The Internal Revenue Service extended the tax-filing and payment deadline for individuals and businesses in Texas to June 15 due to damage across the state caused by the severe winter storms.
Texans in all of the state’s 254 counties will automatically be given the extra two months to file and pay their individual and business taxes, normally due on April 15. Texans who receive a late filing penalty notice are encouraged to call the IRS to have it abated.
The extension applies to a variety of deadlines spanning between Feb. 11 and April 15, including 2020 business returns originally due March 15 and quarterly payroll and excise tax returns normally due April 30.
Now they are all due in June, the agency announced in a press release Monday.
Texans will also have until then to make their 2020 IRA contributions.
Those affected by the same storms in other states may also qualify for the same relief if they live in a FEMA-declared disaster area. A list of eligible locations will be posted on the IRS website. The IRS will also work with people assisting with relief in the affected areas who work for recognized governmental or philanthropic agencies.
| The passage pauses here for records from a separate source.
(* ===== verification/ConfigWatcherSpec.v ===== *)
(** * Correctness of the configuration watcher and the webhook *)
From S2P Require Import Prelude NetIP GoStrings GoText GoJson PortTypes PortSpec Matcher Icept Policies AgentConfig AgentSpec Kube Discovery Generator GeneratorSpec AgentContainer Injector InjectorSpec ConfigWatcher.
From Stdlib Require Import Ascii.
Local Open Scope Z_scope.

(** ** The map of configurations *)
Lemma Get_put m c ns name sc ns' name' :
  cw_Get (set_configs c (put_config m ns name sc)) name' ns' =
    if bool_decide (ns' = ns /\ name' = name) then Some sc else cw_Get (set_configs c m) name' ns'.
Proof.
  unfold cw_Get, put_config. cbn [cw_agentConfigs set_configs]. destruct (decide (ns = ns')) as [->|Hne].
  - rewrite lookup_insert_eq. cbn [mbind option_bind]. destruct (decide (name = name')) as [->|Hn].
    + by rewrite lookup_insert_eq, bool_decide_true.
    + rewrite lookup_insert_ne, bool_decide_false by naive_solver. by destruct (m !! ns').
  - by rewrite lookup_insert_ne, bool_decide_false by naive_solver.
Qed.
Lemma set_configs_same c : set_configs c (cw_agentConfigs c) = c.
Proof. by destruct c. Qed.
Lemma Get_Store c sc name ns : cw_Get (cw_Store c sc) name ns = if bool_decide (ns = sf_Namespace sc /\ name = sf_AgentName sc) then Some sc else cw_Get c name ns.
Proof. unfold cw_Store. by rewrite Get_put, set_configs_same. Qed.
Lemma Get_Delete c name ns name' ns' : cw_Get (cw_Delete c name ns) name' ns' = if bool_decide (ns' = ns /\ name' = name) then None else cw_Get c name' ns'.
Proof.
  unfold cw_Get, cw_Delete. cbn [cw_agentConfigs set_configs]. destruct (decide (ns' = ns)) as [->|Hne].
  - destruct (cw_agentConfigs c !! ns) as [m|] eqn:E.
    + case_bool_decide as Hd.
      * rewrite lookup_delete_eq. cbn [mbind option_bind]. destruct (decide (name' = name)) as [->|Hn]; [by rewrite bool_decide_true|].
        rewrite bool_decide_false by naive_solver. assert (Hl : delete name m !! name' = None) by (by rewrite Hd, lookup_empty).
        by rewrite lookup_delete_ne in Hl.
      * rewrite lookup_insert_eq. cbn [mbind option_bind]. destruct (decide (name' = name)) as [->|Hn].
        -- by rewrite lookup_delete_eq, bool_decide_true.
        -- by rewrite lookup_delete_ne, bool_decide_false by naive_solver.
    + rewrite lookup_delete_eq. cbn. by case_bool_decide.
  - rewrite bool_decide_false by naive_solver. destruct (cw_agentConfigs c !! ns) as [m|]; [case_bool_decide|];
      rewrite ?lookup_delete_ne, ?lookup_insert_ne by done; done.
Qed.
Taxpayers in a federally declared disaster area can claim uninsured or unreimbursed disaster-related casualty losses on their federal income tax returns this year.
Texans make up about 9% of the country’s population, meaning close to one out of 10 Americans will already be receiving an extension this tax season, but there is no indication if the rest of the country will also be given an extension due to the ongoing coronavirus pandemic.
Some Democratic politicians in Washington have been pushing to extend the tax-filing and payment deadline due to the coronavirus pandemic. Last year, taxpayers were given until July 15, as Americans were dealing with the onset of the pandemic.
House Ways and Means Democrats requested the IRS extend the tax-filing season in a letter to Commissioner Charles Rettig last Thursday.
“For starters, health and safety concerns continue to keep taxpayer assistance sites closed and taxpayers homebound,” they wrote. “As a result, taxpayers are having a much harder time receiving the crucial assistance they are accustomed to and require. These challenges are especially acute for low-income taxpayers with limited digital or English proficiency.”